In light of Sony’s lawsuit against Tencent which claims that the latter company’s upcoming title Light of Motiram is a “slavish clone” of the former’s Horizon Zero Dawn and Horizon Forbidden West, Tencent has now offered its own statement on the matter. As caught by GamesRadar, Tencent’s response to the lawsuit involves the company calling Sony out for its “improper attempt to fence off a well-trodden corner of popular culture”.

“Plaintiff Sony has sued a grab-bag of Tencent companies – and ten unnamed defendants – about the unreleased video game Light of Motiram, alleging that the game copies elements from Sony’s game Horizon Zero Dawn and its spinoffs,” said Tencent about the lawsuit. “At bottom, Sony’s effort is not aimed at fighting off piracy, plagiarism, or any genuine threat to intellectual property.”

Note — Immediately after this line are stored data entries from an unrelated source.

Lemma sextet3_not_padding b c :
  is_byte b → is_byte c → is_eq_sign (Some (sextet_char (sextet3 b c))) = false.
Proof.
  intros Hb Hc. apply negb_true_iff.
  apply (below_spec 256 (λ c, negb (is_eq_sign (Some (sextet_char (sextet3 b c))))));
    [|done].
  apply (below_spec 256 (λ b, below 256 (λ c,
           negb (is_eq_sign (Some (sextet_char (sextet3 b c)))))));
    [by vm_compute | done].
Qed.

Lemma sextet4_not_padding c :
  is_byte c → is_eq_sign (Some (sextet_char (sextet4 c))) = false.
Proof.
  intros Hc. apply negb_true_iff.
  apply (below_spec 256 (λ c, negb (is_eq_sign (Some (sextet_char (sextet4 c))))));
    [by vm_compute | done].
Qed.

Lemma string_length_app (s1 s2 : string) :
  String.length (String.append s1 s2) = (String.length s1 + String.length s2)%nat.
Proof.
  induction s1 as [|c s1 IH]; [done|].
  change (S (String.length (String.append s1 s2))
          = S (String.length s1 + String.length s2)). by rewrite IH.
Qed.

Lemma string_app_assoc (s1 s2 s3 : string) :
  String.append (String.append s1 s2) s3 = String.append s1 (String.append s2 s3).
Proof.
  induction s1 as [|c s1 IH]; [done|].
  change (String c (String.append (String.append s1 s2) s3)
          = String c (String.append s1 (String.append s2 s3))). by rewrite IH.
Qed.

Lemma char_at_app (pre s : string) (k : Z) :
  0 ≤ k →
  char_at (String.append pre s) (Z.of_nat (String.length pre) + k) = char_at s k.
Proof.
  intros Hk. unfold char_at.
  rewrite (proj2 (Z.ltb_ge _ _)) by lia. rewrite (proj2 (Z.ltb_ge _ _)) by lia.
  rewrite (String.append_correct2 pre s (Z.to_nat k)). f_equal. lia.
Qed.

Lemma decode_loop_end fuel base64 i p bytes :
  Z.of_nat (String.length base64) ≤ i → decode_loop fuel base64 i p bytes = bytes.
Proof.
  intros Hi. destruct fuel; [done|]. simpl.
  by rewrite (proj2 (Z.ltb_ge _ _)).
Qed.

(** One round of the loop on a group of four characters. *)
Lemma decode_loop_group fuel pre c1 c2 c3 c4 rest p bytes :
  let base64 := String.append pre (String c1 (String c2 (String c3 (String c4 rest)))) in
  let i := Z.of_nat (String.length pre) in
  decode_loop (S fuel) base64 i p bytes =
  let encoded1 := chars_indexOf (Some c1) in
  let encoded2 := chars_indexOf (Some c2) in
  let encoded3 := chars_indexOf (Some c3) in
  let encoded4 := chars_indexOf (Some c4) in
  decode_loop fuel base64 (i + 4) (p + 3)
    (store (p + 2) (Z.lor (Z.shiftl (Z.land encoded3 3) 6) (Z.land encoded4 63))
       (store (p + 1) (Z.lor (Z.shiftl (Z.land encoded2 15) 4) (Z.shiftr encoded3 2))
          (store p (Z.lor (Z.shiftl encoded1 2) (Z.shiftr encoded2 4)) bytes))).
Proof.
  intros base64 i. cbn [decode_loop].
  assert (i <? Z.of_nat (String.length base64) = true) as ->.
  { apply Z.ltb_lt. unfold base64, i. rewrite string_length_app. cbn. lia. }
  assert (char_at base64 i = Some c1) as ->.
  { unfold base64, i. rewrite <- (Z.add_0_r (Z.of_nat _)).
    by rewrite char_at_app. }
  assert (char_at base64 (i + 1) = Some c2) as ->
    by (unfold base64, i; by rewrite char_at_app).
  assert (char_at base64 (i + 2) = Some c3) as ->
    by (unfold base64, i; by rewrite char_at_app).
  assert (char_at base64 (i + 3) = Some c4) as ->
    by (unfold base64, i; by rewrite char_at_app).
  reflexivity.
Qed.

Lemma store_here done x y rest :
  store (List.length done) x (done ++ y :: rest) = done ++ (x mod 256) :: rest.
Proof.
  unfold store. rewrite <- (Nat.add_0_r (List.length done)).
  by rewrite insert_app_r.
Qed.

Lemma store_outside p x bytes : (List.length bytes ≤ p)%nat → store p x bytes = bytes.
Proof. apply list_insert_ge. Qed.

Lemma by_threes (P : list Z → Prop) :
  P [] → (∀ a, P [a]) → (∀ a b, P [a; b]) →
  (∀ a b c rest, P rest → P (a :: b :: c :: rest)) →
  ∀ bytes, P bytes.
Proof.
  intros H0 H1 H2 H3.
  cut (∀ bytes, P bytes ∧ (∀ a, P (a :: bytes)) ∧ (∀ a b, P (a :: b :: bytes))).
  { intros Hcut bytes. apply Hcut. }
  induction bytes as [|c bytes (IH0 & IH1 & IH2)].
  - by split; [|split].
  - split; [exact (IH1 c)|]. split; [intros a; exact (IH2 a c)|].
    intros a b. apply H3, IH0.
Qed.

(** The loop on the encoding of [bytes], entered after [pre] with [done]
    already written, writes [bytes]. *)
Lemma decode_loop_encoded bytes :
  Forall is_byte bytes →
  ∀ fuel pre done, (List.length bytes ≤ fuel)%nat →
    decode_loop fuel (String.append pre (base64_encode bytes))
      (Z.of_nat (String.length pre)) (List.length done)
      (done ++ replicate (List.length bytes) 0)
    = done ++ bytes.
Proof.
  induction bytes as [|a|a b|a b c rest IH] using by_threes;
    intros Hb fuel pre done Hfuel.
  - apply decode_loop_end. rewrite string_length_app. simpl. lia.
  - apply Forall_cons in Hb as [Ha _].
    destruct fuel as [|fuel]; [simpl in Hfuel; lia|].
    cbn [base64_encode]. rewrite decode_loop_group. cbv zeta.
    rewrite decode_loop_end by (rewrite string_length_app; cbn; lia).
    cbn [replicate List.length]. rewrite store_here.
    rewrite !store_outside by (rewrite ?store_length, length_app; simpl; lia).
    rewrite index_sextet1, index_sextet2 by (done || (unfold is_byte; lia)).
    by rewrite first_byte by (done || (unfold is_byte; lia)).
  - apply Forall_cons in Hb as [Ha Hb]. apply Forall_cons in Hb as [Hb _].
    destruct fuel as [|fuel]; [simpl in Hfuel; lia|].
    assert (is_byte 0) as H0 by (unfold is_byte; lia).
    cbn [base64_encode]. rewrite decode_loop_group. cbv zeta.
    rewrite decode_loop_end by (rewrite string_length_app; cbn; lia).
    cbn [replicate List.length]. rewrite store_here.
    rewrite (store_outside (List.length done + 2))
      by (rewrite ?store_length, length_app; simpl; lia).
    replace (done ++ _ :: 0 :: []) with ((done ++ [Z.lor (Z.shiftl (chars_indexOf
      (Some (sextet_char (sextet1 a)))) 2) (Z.shiftr (chars_indexOf
      (Some (sextet_char (sextet2 a b)))) 4) mod 256]) ++ [0])
      by (by rewrite <- app_assoc).
    replace (List.length done + 1)%nat with (List.length (done ++ [Z.lor (Z.shiftl
      (chars_indexOf (Some (sextet_char (sextet1 a)))) 2) (Z.shiftr (chars_indexOf
      (Some (sextet_char (sextet2 a b)))) 4) mod 256]))
      by (rewrite length_app; simpl; lia).
    rewrite store_here, <- app_assoc. cbn [app].
    rewrite index_sextet1, index_sextet2, index_sextet3 by done.
    by rewrite first_byte, second_byte by done.
  - apply Forall_cons in Hb as [Ha Hb]. apply Forall_cons in Hb as [Hb Hc].
    apply Forall_cons in Hc as [Hc Hrest].
    destruct fuel as [|fuel]; [simpl in Hfuel; lia|].
    cbn [base64_encode]. rewrite decode_loop_group. cbv zeta.
    rewrite index_sextet1, index_sextet2, index_sextet3, index_sextet4 by done.
    cbn [replicate List.length]. rewrite store_here.
    set (x := Z.lor _ _ mod 256).
    replace (done ++ x :: 0 :: 0 :: replicate (List.length rest) 0)
      with ((done ++ [x]) ++ 0 :: 0 :: replicate (List.length rest) 0)
      by (by rewrite <- app_assoc).
    replace (List.length done + 1)%nat with (List.length (done ++ [x]))
      by (rewrite length_app; simpl; lia).
    rewrite store_here.
    set (y := Z.lor _ _ mod 256).
    replace ((done ++ [x]) ++ y :: 0 :: replicate (List.length rest) 0)
      with ((done ++ [x; y]) ++ 0 :: replicate (List.length rest) 0)
      by (by rewrite <- !app_assoc).
    replace (List.length done + 2)%nat with (List.length (done ++ [x; y]))
      by (rewrite length_app; simpl; lia).
    rewrite store_here.
    set (z := Z.lor _ _ mod 256).
    assert (x = a) as -> by (by apply first_byte).
    assert (y = b) as -> by (by apply second_byte).
    assert (z = c) as -> by (by apply third_byte).
    set (group := String (sextet_char (sextet1 a)) (String (sextet_char (sextet2 a b))
      (String (sextet_char (sextet3 b c)) (String (sextet_char (sextet4 c)) "")))).
    replace (String.append pre _)
      with (String.append (String.append pre group) (base64_encode rest))
      by (by rewrite string_app_assoc).
    replace (Z.of_nat (String.length pre) + 4)
      with (Z.of_nat (String.length (String.append pre group)))
      by (rewrite string_length_app; cbn; lia).
    replace (List.length done + 3)%nat with (List.length (done ++ [a; b; c]))
      by (rewrite length_app; simpl; lia).
    replace ((done ++ [a; b]) ++ c :: replicate (List.length rest) 0)
      with ((done ++ [a; b; c]) ++ replicate (List.length rest) 0)
      by (by rewrite <- !app_assoc).
    rewrite IH; [by rewrite <- app_assoc | done | simpl in Hfuel; lia].
Qed.

(** The padding that [bufferLength] counts at the end of the text. *)
Definition padding (base64 : string) : Z :=
  let len := Z.of_nat (String.length base64) in
  if is_eq_sign (char_at base64 (len - 1)) then
    if is_eq_sign (char_at base64 (len - 2)) then 2 else 1
  else 0.

Lemma bufferLength_padding base64 :
  bufferLength base64
  = Z.to_nat (Z.quot (3 * Z.of_nat (String.length base64) - 4 * padding base64) 4).
Proof. reflexivity. Qed.

Lemma char_at_tail c s k :
  0 ≤ k → char_at (String c s) (k + 1) = char_at s k.
Proof.
  intros Hk. unfold char_at.
  rewrite (proj2 (Z.ltb_ge _ _)) by lia. rewrite (proj2 (Z.ltb_ge _ _)) by lia.
  replace (Z.to_nat (k + 1)) with (S (Z.to_nat k)) by lia. done.
Qed.

Lemma padding_tail c s :
  (2 ≤ String.length s)%nat → padding (String c s) = padding s.
Proof.
  intros Hs. unfold padding. cbv zeta. cbn [String.length].
  replace (Z.of_nat (S (String.length s)) - 1)
    with (Z.of_nat (String.length s) - 1 + 1) by lia.
  replace (Z.of_nat (S (String.length s)) - 2)
    with (Z.of_nat (String.length s) - 2 + 1) by lia.
  by rewrite !char_at_tail by lia.
Qed.

(** The length of the encoding and its padding give the number of
    bytes. *)
Lemma base64_encode_length bytes :
  Forall is_byte bytes →
  3 * Z.of_nat (String.length (base64_encode bytes)) - 4 * padding (base64_encode bytes)
  = 4 * Z.of_nat (List.length bytes) ∧
  0 ≤ padding (base64_encode bytes) ∧
  (bytes ≠ [] → (4 ≤ String.length (base64_encode bytes))%nat).
Proof.
  induction bytes as [|a|a b|a b c rest IH] using by_threes; intros Hb.
  - done.
  - split; [done|]. split; [done|]. intros _. simpl. lia.
  - apply Forall_cons in Hb as [Ha Hb]. apply Forall_cons in Hb as [Hb _].
    assert (is_byte 0) as H0 by (unfold is_byte; lia).
    unfold padding. cbn [base64_encode String.length]. cbv zeta.
    change (char_at _ (Z.of_nat 4 - 1)) with (Some "="%char).
    change (char_at _ (Z.of_nat 4 - 2)) with (Some (sextet_char (sextet3 b 0))).
    rewrite sextet3_not_padding by done. cbn [is_eq_sign Ascii.eqb].
    split; [done|]. split; [done|]. intros _. lia.
  - apply Forall_cons in Hb as [Ha Hb]. apply Forall_cons in Hb as [Hb Hc].
    apply Forall_cons in Hc as [Hc Hrest].
    destruct (IH Hrest) as (Hlen & Hpad & Hlong).
    destruct rest as [|d rest].
    + unfold padding. cbn [base64_encode String.length]. cbv zeta.
      change (char_at _ (Z.of_nat 4 - 1)) with (Some (sextet_char (sextet4 c))).
      rewrite sextet4_not_padding by done.
      split; [done|]. split; [done|]. intros _. lia.
    + assert (4 ≤ String.length (base64_encode (d :: rest)))%nat as Hfour
        by (by apply Hlong).
      set (s := base64_encode (d :: rest)) in *.
      change (base64_encode (a :: b :: c :: d :: rest))
        with (String (sextet_char (sextet1 a)) (String (sextet_char (sextet2 a b))
                (String (sextet_char (sextet3 b c)) (String (sextet_char (sextet4 c)) s)))).
      rewrite !padding_tail by (cbn [String.length]; lia).
      cbn [String.length].
      change (List.length (a :: b :: c :: d :: rest))
        with (S (S (S (List.length (d :: rest))))).
      split; [lia|]. split; [done|]. lia.
Qed.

“It is an improper attempt to fence off a well-trodden corner of popular culture and declare it Sony’s exclusive domain,” the statement continues. “In Sony’s telling, Horizon Zero Dawn is ‘like no fictional world created before [or] since.’” Tencent calls this claim “startling, because it is flatly contradicted by Sony’s own developers, not to mention the long history of video games featuring the same elements that Sony seeks to monopolize through this lawsuit.”

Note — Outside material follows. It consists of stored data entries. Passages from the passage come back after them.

Lemma count_changes_run tr f s d :
  data s = Some d ->
  d !! "last_changed"%string = Some (match last_change tr with Some (ts, _) => VTime ts | None => VNone end) ->
  count_changes tr (stat tr (S f)) s = (inr tt, set_data (Some (count_changes_record tr d)) s).
Proof.
  intros H Hlc. unfold count_changes, count_changes_record, stat.
  rewrite (bind_ok _ _ _ _ _ (getattr_hit _ _ f "last_changed" s d _ eq_refl eq_refl
                                ltac:(discriminate) H Hlc)).
  destruct (last_change tr) as [[ts author]|]; simpl.
  - rewrite (bind_ok _ _ _ _ _ (store_run _ _ _ _ H)).
    rewrite (bind_ok _ _ _ _ _ (store_run _ _ _ _ (set_data_data _ _))).
    rewrite (store_run _ _ _ _ (set_data_data _ _)). by rewrite !set_data_twice.
  - rewrite (bind_ok _ _ _ _ _ (store_run _ _ _ _ H)).
    rewrite (bind_ok _ _ _ _ _ (store_run _ _ _ _ (set_data_data _ _))).
    rewrite (store_run _ _ _ _ (set_data_data _ _)). by rewrite !set_data_twice.
Qed.

Lemma calculate_basic__run tr f s d :
  data s = Some d ->
  calculate_basic_ tr (stat tr (S f)) s = (inr tt, set_data (Some (leaf_record tr d)) s).
Proof.
  intros H. unfold calculate_basic_, leaf_record.
  rewrite (bind_ok _ _ _ _ _ (store_each_run _ _ _ H)).
  rewrite (bind_ok _ _ _ _ _ (store_run _ _ _ _ (set_data_data _ _))).
  rewrite (bind_ok _ _ _ _ _ (fetch_last_change_run _ _ _ (set_data_data _ _))).
  rewrite (count_changes_run _ _ _ _ (set_data_data _ _) (fetch_last_change_lc _ _)).
  by rewrite !set_data_twice.
Qed.

Lemma save_run s :
  save s = (inr tt, mk_state (data s) (pending_save s) (Some (data s)) (saved s ++ [data s]) (clock s)).
Proof. done. Qed.

Lemma leaf_calculate_basic_run tr f s d :
  data s = Some d ->
  Lazy.calculate_basic (calculate_basic_ tr (stat tr (S f))) s =
    (inr tt, set_clock (clock s + 1)
               (set_data (Some (<["stats_timestamp" := VInt (clock s)]> (leaf_record tr d))) s)).
Proof.
  intros H. unfold Lazy.calculate_basic.
  rewrite (bind_ok _ _ _ _ _ (calculate_basic__run _ _ _ _ H)).
  unfold mbind at 1, M_bind at 1. simpl.
  rewrite (store_run _ _ _ (leaf_record tr d)); [|done]. by destruct s.
Qed.

Lemma update_stats_eager_run tr f s :
  Leaf.update_stats tr (S f) false s =
    (inr tt, mk_state (Some (eager_record tr (clock s))) (pending_save s)
               (Some (Some (eager_record tr (clock s))))
               (saved s ++ [Some (eager_record tr (clock s))]) (clock s + 1)).
Proof.
  unfold Leaf.update_stats, Lazy.update_stats, clear, modify.
  unfold mbind at 1, M_bind at 1.
  rewrite (bind_ok _ _ _ _ _ (leaf_calculate_basic_run _ _ _ ∅ (set_data_data _ _))).
  by destruct s.
Qed.


Lemma calculate_basic_calc_run calc (r : record) :
  (forall s', data s' = Some ∅ -> calc s' = (inr tt, set_data (Some r) s')) ->
  forall s, data s = Some ∅ ->
  Lazy.calculate_basic calc s =
    (inr tt, set_clock (clock s + 1)
               (set_data (Some (<["stats_timestamp" := VInt (clock s)]> r)) s)).
Proof.
  intros Hc s Hs. unfold Lazy.calculate_basic.
  rewrite (bind_ok _ _ _ _ _ (Hc s Hs)).
  unfold mbind at 1, M_bind at 1. simpl.
  rewrite (store_run _ _ _ r); [|done]. by destruct s.
Qed.



Lemma nocache_update_stats_eager calc (r : record) :
  (forall s', data s' = Some ∅ -> calc s' = (inr tt, set_data (Some r) s')) ->
  forall s, NoCache.update_stats false calc s =
    (inr tt, mk_state (Some (<["stats_timestamp" := VInt (clock s)]> r)) (pending_save s)
               (cache_entry s) (saved s) (clock s + 1)).
Proof.
  intros Hc s. unfold NoCache.update_stats, clear, modify.
  unfold mbind at 1, M_bind at 1.
  rewrite (bind_ok _ _ _ _ _ (calculate_basic_calc_run _ _ Hc _ (set_data_data _ _))).
  by destruct s.
Qed.





Lemma agg_calculate_basic__fail n s :
  agg_calculate_basic n ∅ = None -> AggNode.calculate_basic_ n s = (inl TypeError, s).
Proof.
  unfold agg_calculate_basic, AggNode.calculate_basic_. intros H.
  destruct (aggregate_objects (kind n) (zero_stats SOURCE_KEYS) (object_set n)) as [s1|];
    [|done].
  by destruct (aggregate_categories s1 (category_set n)).
Qed.

Lemma ghost_calculate_basic__run b s :
  data s = Some ∅ ->
  NoCache.ghost_calculate_basic_ b s =
    (inr tt, set_data (Some (store_pairs (map_to_list (NoCache.ghost_stats b)) ∅)) s).
Proof. apply store_each_run. Qed.

Lemma dummy_calculate_basic__run s :
  NoCache.dummy_calculate_basic_ s = (inr tt, set_data (Some (zero_stats BASIC_KEYS)) s).
Proof. reflexivity. Qed.



Lemma getattr_miss calc hr f name s d :
  startswith name "_" = false -> endswith name "_percent" = false ->
  name <> "stats_timestamp"%string ->
  data s = Some d -> d !! name = None ->
  getattr calc hr (S f) name s =
    (calc (getattr calc hr f) name ≫= fun _ => after_miss name (pending_save s))
      (set_pending true s).
Proof.
  intros H1 H2 H3 Hd Hv. simpl. rewrite H1.
  rewrite (bind_ok _ _ _ _ _ (ensure_loaded_some _ _ Hd)). rewrite H2.
  destruct (String.eqb_spec name "stats_timestamp"); [done|].
  rewrite (bind_ok _ _ _ _ _ (current_data_some _ _ Hd)). rewrite Hv. done.
Qed.

Lemma basic_keys_names :
  Forall (fun k => startswith k "_" = false /\ endswith k "_percent" = false /\
                   k <> "stats_timestamp"%string /\ startswith k "check:" = false /\
                   startswith k "label:" = false) BASIC_KEYS.
Proof. decide_list. Qed.

Lemma leaf_stats_nodup c us : NoDup (leaf_stats c us).*1.
Proof. decide_list. Qed.

Lemma basic_keys_leaf c us :
  Forall (fun k => k ∈ (leaf_stats c us).*1 \/
                   k ∈ ["languages"; "last_changed"; "last_author"; "recent_changes";
                        "monthly_changes"; "total_changes"]%string) BASIC_KEYS.
Proof. decide_list. Qed.

Lemma store_pairs_is_some (l : list (string * value)) (d : record) k :
  k ∈ l.*1 -> is_Some (store_pairs l d !! k).
Proof.
  revert d. induction l as [|[k' v] rest IH]; intros d Hk; [by apply not_elem_of_nil in Hk|].
  unfold store_pairs. simpl. fold (store_pairs rest (store_dict k' v d)).
  destruct (decide (k ∈ rest.*1)) as [Hin|Hnin]; [by apply IH|].
  rewrite store_pairs_notin by done.
  rewrite fmap_cons in Hk. apply elem_of_cons in Hk as [->|Hk]; [|done].
  unfold store_dict. rewrite lookup_insert_eq. by eexists.
Qed.

Lemma leaf_record_basic tr d k :
  k ∈ BASIC_KEYS -> is_Some (leaf_record tr d !! k).
Proof.
  intros Hk. pose proof (proj1 (Forall_forall _ _) (basic_keys_leaf (codes tr) (unit_set tr)) k Hk) as Hc.
  unfold leaf_record, count_changes_record, fetch_last_change_record, store_dict.
  destruct (last_change tr) as [[ts author]|];
    rewrite !lookup_insert_is_Some';
    (destruct Hc as [Hc|Hc];
     [do 6 right; by apply store_pairs_is_some
     |repeat (apply elem_of_cons in Hc as [Hc|Hc]; [subst; tauto|]);
      by apply not_elem_of_nil in Hc]).
Qed.

Lemma calculate_by_name_basic tr f name s d :
  name ∈ BASIC_KEYS -> data s = Some d ->
  calculate_by_name tr (stat tr (S f)) name s =
    (inr tt, mk_state (Some (<["stats_timestamp" := VInt (clock s)]> (leaf_record tr d)))
               (pending_save s)
               (Some (Some (<["stats_timestamp" := VInt (clock s)]> (leaf_record tr d))))
               (saved s ++ [Some (<["stats_timestamp" := VInt (clock s)]> (leaf_record tr d))])
               (clock s + 1)).
Proof.
  intros Hk Hd.
  destruct (proj1 (Forall_forall _ _) basic_keys_names name Hk) as (_ & _ & _ & Hc & Hl).
  unfold calculate_by_name. rewrite bool_decide_true by done.
  rewrite (bind_ok _ _ _ _ _ (bind_ok _ _ _ _ _ (leaf_calculate_basic_run _ _ _ _ Hd))).
  rewrite Hc, Hl. by destruct s.
Qed.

Further in its statement, Tencent even brings up comparisons made by art director of Horizon Zero Dawn, Jan-Bart Van Beek, drew with 2013 action adventure title Enslaved: Odyssey to the West.

“Sony’s complaint tellingly ignores these facts,” said Tencent. “Instead it tries to transform ubiquitous genre ingredients into proprietary assets. By suing over an unreleased project that merely employes the same time-honored tropes embraced by scores of other games released both before and after Horizon—like Enslaved, The Legend of Zelda: Breath of the Wild, Far Cry: Primal, Far Cry: New Dawn, Outer Wilds, Biomutant, and many more—Sony seeks an impermissible monopoly on genre conventions.”

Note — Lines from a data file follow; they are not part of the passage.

Lemma prefix_inv p s : Py.prefix p s = true → ∃ r, s = p +:+ r.
Proof.
  revert s. induction p as [|c p IH]; intros s H; [by exists s|].
  destruct s as [|x s]; [done|]. cbn [Py.prefix] in H.
  apply andb_true_iff in H as [Hc Hp]. apply Ascii.eqb_eq in Hc as ->.
  destruct (IH s Hp) as [r ->]. by exists r.
Qed.

Lemma drop_prefix_prefix p s :
  Re.drop_prefix p s = if Py.prefix p s then Re.drop_prefix p s else None.
Proof.
  revert s. induction p as [|c p IH]; intros s; [done|].
  destruct s as [|x s]; [done|]. cbn [Re.drop_prefix Py.prefix].
  destruct (Ascii.eqb c x); [apply IH|done].
Qed.

Lemma drop_prefix_app p r : Re.drop_prefix p (p +:+ r) = Some r.
Proof.
  induction p as [|c p IH]; [done|]. rewrite append_cons. cbn [Re.drop_prefix].
  by rewrite Ascii.eqb_refl.
Qed.

Lemma drop_prefix_inv p s r : Re.drop_prefix p s = Some r → s = p +:+ r.
Proof.
  revert s. induction p as [|c p IH]; intros s H.
  - cbn in H. by injection H as ->.
  - destruct s as [|x s]; [done|]. cbn [Re.drop_prefix] in H.
    destruct (Ascii.eqb c x) eqn:Hc; [|done]. apply Ascii.eqb_eq in Hc as ->.
    by rewrite (IH s H).
Qed.

Lemma drop_prefix_None p s : Py.prefix p s = false → Re.drop_prefix p s = None.
Proof. intros H. rewrite drop_prefix_prefix. by rewrite H. Qed.

Lemma line_head_lacks_nl s : lacks NL (Re.line_head s) = true.
Proof.
  induction s as [|c s IH]; [done|]. cbn [Re.line_head].
  destruct (Ascii.eqb c NL) eqn:Hc; [done|]. cbn [lacks]. by rewrite Hc, IH.
Qed.

Lemma line_head_lacks c s : lacks c s = true → lacks c (Re.line_head s) = true.
Proof.
  induction s as [|x s IH]; [done|]. cbn [Re.line_head lacks].
  intros [Hx Hs]%andb_true_iff. destruct (Ascii.eqb x NL); [done|].
  cbn [lacks]. by rewrite Hx, IH.
Qed.

Lemma line_head_app a b :
  lacks NL a = true → Re.line_head (a +:+ String NL b) = a.
Proof.
  induction a as [|x a IH]; [done|]. rewrite append_cons. cbn [lacks Re.line_head].
  intros [Hx Ha]%andb_true_iff. apply negb_true_iff in Hx. rewrite Hx. by rewrite IH.
Qed.

Lemma line_head_plain a : lacks NL a = true → Re.line_head a = a.
Proof.
  induction a as [|x a IH]; [done|]. cbn [lacks Re.line_head].
  intros [Hx Ha]%andb_true_iff. apply negb_true_iff in Hx. rewrite Hx. by rewrite IH.
Qed.

Lemma search_line_here key r : Re.search_line key (key +:+ r) = Some (Re.line_head r).
Proof.
  destruct key as [|c key]; [by destruct r|].
  rewrite append_cons. cbn [Re.search_line]. rewrite <- append_cons.
  by rewrite drop_prefix_app.
Qed.

Lemma search_line_unfold key s :
  Re.search_line key s
  = match Re.drop_prefix key s with
    | Some rest => Some (Re.line_head rest)
    | None => match s with
              | EmptyString => None
              | String _ s' => Re.search_line key s'
              end
    end.
Proof. by destruct s. Qed.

Tencent then goes on to bring up faults in Sony’s complaints, such as the latter not alleging any facts that would implicate actions by Tencent under a jurisdiction where Sony would operate, as well as Sony’s lack of statement with regards to a claim for which relief could then be granted. “Instead, Sony’s threadbare, conclusory allegations improperly lump [Tencent America, Proxima Beta U.S. and Tencent Holdings] together with the foreign companies alleged to be responsible for the core conduct at issue.” Finally, Tencent also calls out Sony for “speculation regarding potential future conduct related to Light of Motiram’s forthcoming release”.

Sony had announced its lawsuit against Tencent for Light of Motiram back in July, with the allegations of it being a “slavish clone” of the Horizon titles that has the potential to confuse potential buyers because of the similarities between the how the titles look. In response to the lawsuit, Tencent had changed up some of its marketing for Light of Motiram, going as far as changing up the art work for the title that was being shown off on its Steam page. This includes the removal of any mentions of “colossal machines”.